On Behalf of | Jul 3, 2018 | Medical Malpractice

Infections can have major impacts on hospital patients. So, how common hospital infections are is a major safety issue.

Unfortunately, it appears that last year saw a drop in how common it was for hospitals to report zero incidents when it comes to five common types of infections. These five are:

  • Catheter-associated urinary tract infections
  • Central line-associated bloodstream infections
  • Clostridium difficile
  • MRSA
  • Surgical site infections related to colon surgery

A recent study looked at the results of a survey of almost 2,000 hospitals. In the survey, the hospitals reported whether they had had any incidents of these five infections. For all five, the percentage of hospitals that reported no incidents was down in 2017 as compared to the prior year.

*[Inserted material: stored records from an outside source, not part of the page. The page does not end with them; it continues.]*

(** * Behavioural verification engine of the rhythm / precision captcha

    A shallow embedding of [RhythmCaptcha.tsx]: the [BehaviorAnalyzer] class
    (telemetry collector and scoring engine), the rhythm and precision
    evaluators and the result-reporting effect of the React component.

    Numbers.  JavaScript numbers are modelled by exact rationals ([Q]),
    which leaves the rounding of IEEE-754 doubles out; where a property
    depends on that rounding, as the accuracy of a ring click does, the
    arithmetic is modelled a second time on binary64 floats (module [JS64]).
    Values produced by [Date.now()] are integers ([Z]) and every method that
    reads the clock takes the reading as an explicit argument [now].  [Math.sqrt] and
    [Math.atan2] are host functions: the development is parametric in them
    (class [MathHost]) and never assumes anything about their values. *)

From Corelib Require Import PrimFloat FloatOps SpecFloat.
From Stdlib Require Import String.
From Stdlib Require Import ZArith QArith Qround Qabs Qminmax Qpower.
From Stdlib Require Import List Bool Lia Lqa.
Import ListNotations.

(* Decimal literals on floats denote the nearest double. *)
Set Warnings "-inexact-float".

(** ** JavaScript prelude *)

Module JS.

(** [a < b] and [a > b] on numbers. *)
Definition ltb (a b : Q) : bool :=
  match a ?= b with Lt => true | _ => false end.
Definition gtb (a b : Q) : bool := ltb b a.

(** [Math.round]: nearest integer, halves towards plus infinity. *)
Definition Math_round (x : Q) : Z := Qfloor (x + (1 # 2)).

(** [Math.sign], with the three results -1, 0 and 1. *)
Definition Math_sign (a : Q) : Z := Z.sgn (Qnum a).

Definition Math_abs (a : Q) : Q := Qabs a.
Definition Math_min (a b : Q) : Q := Qmin a b.
Definition Math_max (a b : Q) : Q := Qmax a b.

(** [a || 0] on a number: a falsy number (zero) is replaced by [0]. *)
Definition or_zero (a : Q) : Q := if Qeq_bool a 0 then 0 else a.

(** [arr.push(x)] and [arr.shift()] on an array held as a list. *)
Definition push {A} (l : list A) (x : A) : list A := l ++ [x].
Definition shift {A} (l : list A) : list A := tl l.

(** [arr.filter((a, i) => p(a, i))]. *)
Fixpoint filteri_from {A} (p : A -> nat -> bool) (i : nat) (l : list A)
  : list A :=
  match l with
  | [] => []
  | a :: l' =>
      if p a i then a :: filteri_from p (S i) l' else filteri_from p (S i) l'
  end.
Definition filteri {A} (p : A -> nat -> bool) (l : list A) : list A :=
  filteri_from p 0 l.

(** [arr.reduce((a, b) => f(a, b), init)]. *)
Definition reduce {A B} (f : B -> A -> B) (init : B) (l : list A) : B :=
  fold_left f l init.

(** The length of an array, as a number. *)
Definition len {A} (l : list A) : Q := inject_Z (Z.of_nat (length l)).

End JS.

(** The two host functions the analyzer calls. *)
Class MathHost := {
  Math_sqrt : Q -> Q;
  Math_atan2 : Q -> Q -> Q
}.

(** ** The [BehaviorAnalyzer] class *)

Record Sample := { x : Q; y : Q; t : Z }.

Record BehaviorAnalyzer := {
  mousePositions : list Sample;
  clickTimings : list Q;
  tapTimings : list Q;
  mouseVelocities : list Q;
  hesitations : Z;
  microMovements : Z;
  lastMouseTime : Z;
  lastMousePos : Q * Q;
  startTime : Z
}.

The biggest drop between 2016 and 2017 happened with catheter-associated urinary tract infections, central line-associated bloodstream infections and MRSA.

As a note, while there was a drop in hospitals with no incidents when it comes to these five infections last year, many hospitals were still below the expected amount of these infections.

One wonders if this year will end up being more like 2016 or 2017 when it comes to these five infections.

A person may have many concerns and questions when they end up developing an infection, such as one of the above-mentioned five, during a hospital stay. This includes questions about whether they could pursue a hospital negligence claim over what happened to them. Lawyers can give victims of hospital infections guidance on issues related to the viability and pursuit of such claims.